**Required work:** Write out, word for word, only the data from its first line to the line containing "Local Open Scope bool_scope.".

**Excerpts from a dataset:**
■ ■ ■ ■ ■
(** * PDF-FILLER-OCR: a shallow embedding of the parsing, conversion,
      polling and row-selection code, with the properties of its
      specification.

    Strings are sequences of code units below 256 (Rocq's [string]); the
    white space of [String.prototype.trim] and of the regular expression
    class [\s] is, in that range, the six ASCII white-space characters and
    the no-break space.  A JavaScript object used as a dictionary is an
    association list in insertion order holding own properties only:
    members of [Object.prototype] and the special enumeration order of
    array-index keys are outside the model. *)

From Stdlib Require Import Bool Arith ZArith Lia List Ascii String.
Import ListNotations.
Local Open Scope string_scope.
Local Open Scope bool_scope.
Local Open Scope nat_scope.

(* ================================================================== *)
(** ** JavaScript strings *)

Module JsString.

Definition code (c : ascii) : nat := nat_of_ascii c.

(** White space as [trim] and [\s] see it. *)
Definition is_ws (c : ascii) : bool :=
  let n := code c in
  ((9 <=? n) && (n <=? 13)) || (n =? 32) || (n =? 160).

(** Line terminators: the characters [.] does not match. *)
Definition is_lt (c : ascii) : bool :=
  let n := code c in (n =? 10) || (n =? 13).

Definition is_empty (s : string) : bool :=
  match s with EmptyString => true | String _ _ => false end.

(** A string is truthy when it is not empty. *)
Definition truthy (s : string) : bool := negb (is_empty s).

Fixpoint trimStart (s : string) : string :=
  match s with
  | EmptyString => EmptyString
  | String c s' => if is_ws c then trimStart s' else s
  end.

Fixpoint trimEnd (s : string) : string :=
  match s with
  | EmptyString => EmptyString
  | String c s' =>
      let t := trimEnd s' in
      if is_ws c && is_empty t then EmptyString else String c t
  end.

Definition trim (s : string) : string := trimEnd (trimStart s).

(** [s.split(sep)] for a one-character separator. *)
Fixpoint split (sep : ascii) (s : string) : list string :=
  match s with
  | EmptyString => [EmptyString]
  | String c s' =>
      if Ascii.eqb c sep then EmptyString :: split sep s'
      else match split sep s' with
           | h :: t => String c h :: t
           | [] => [String c EmptyString]
           end
  end.

(** [parts.join(sep)]. *)
Fixpoint join (sep : string) (parts : list string) : string :=
  match parts with
  | [] => EmptyString
  | [p] => p
  | p :: rest => p ++ sep ++ join sep rest
  end.

Definition startsWith (c : ascii) (s : string) : bool :=
  match s with
  | String d _ => Ascii.eqb d c
  | EmptyString => false
  end.

Fixpoint endsWith (c : ascii) (s : string) : bool :=
  match s with
  | EmptyString => false
  | String d EmptyString => Ascii.eqb d c
  | String _ s' => endsWith c s'
  end.

Fixpoint includes (c : ascii) (s : string) : bool :=
  match s with
  | EmptyString => false
  | String d s' => Ascii.eqb d c || includes c s'
  end.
■ ■ ■ ■ ■
**Output:**
(** * PDF-FILLER-OCR: a shallow embedding of the parsing, conversion,
      polling and row-selection code, with the properties of its
      specification.

    Strings are sequences of code units below 256 (Rocq's [string]); the
    white space of [String.prototype.trim] and of the regular expression
    class [\s] is, in that range, the six ASCII white-space characters and
    the no-break space.  A JavaScript object used as a dictionary is an
    association list in insertion order holding own properties only:
    members of [Object.prototype] and the special enumeration order of
    array-index keys are outside the model. *)

From Stdlib Require Import Bool Arith ZArith Lia List Ascii String.
Import ListNotations.
Local Open Scope string_scope.
Local Open Scope bool_scope.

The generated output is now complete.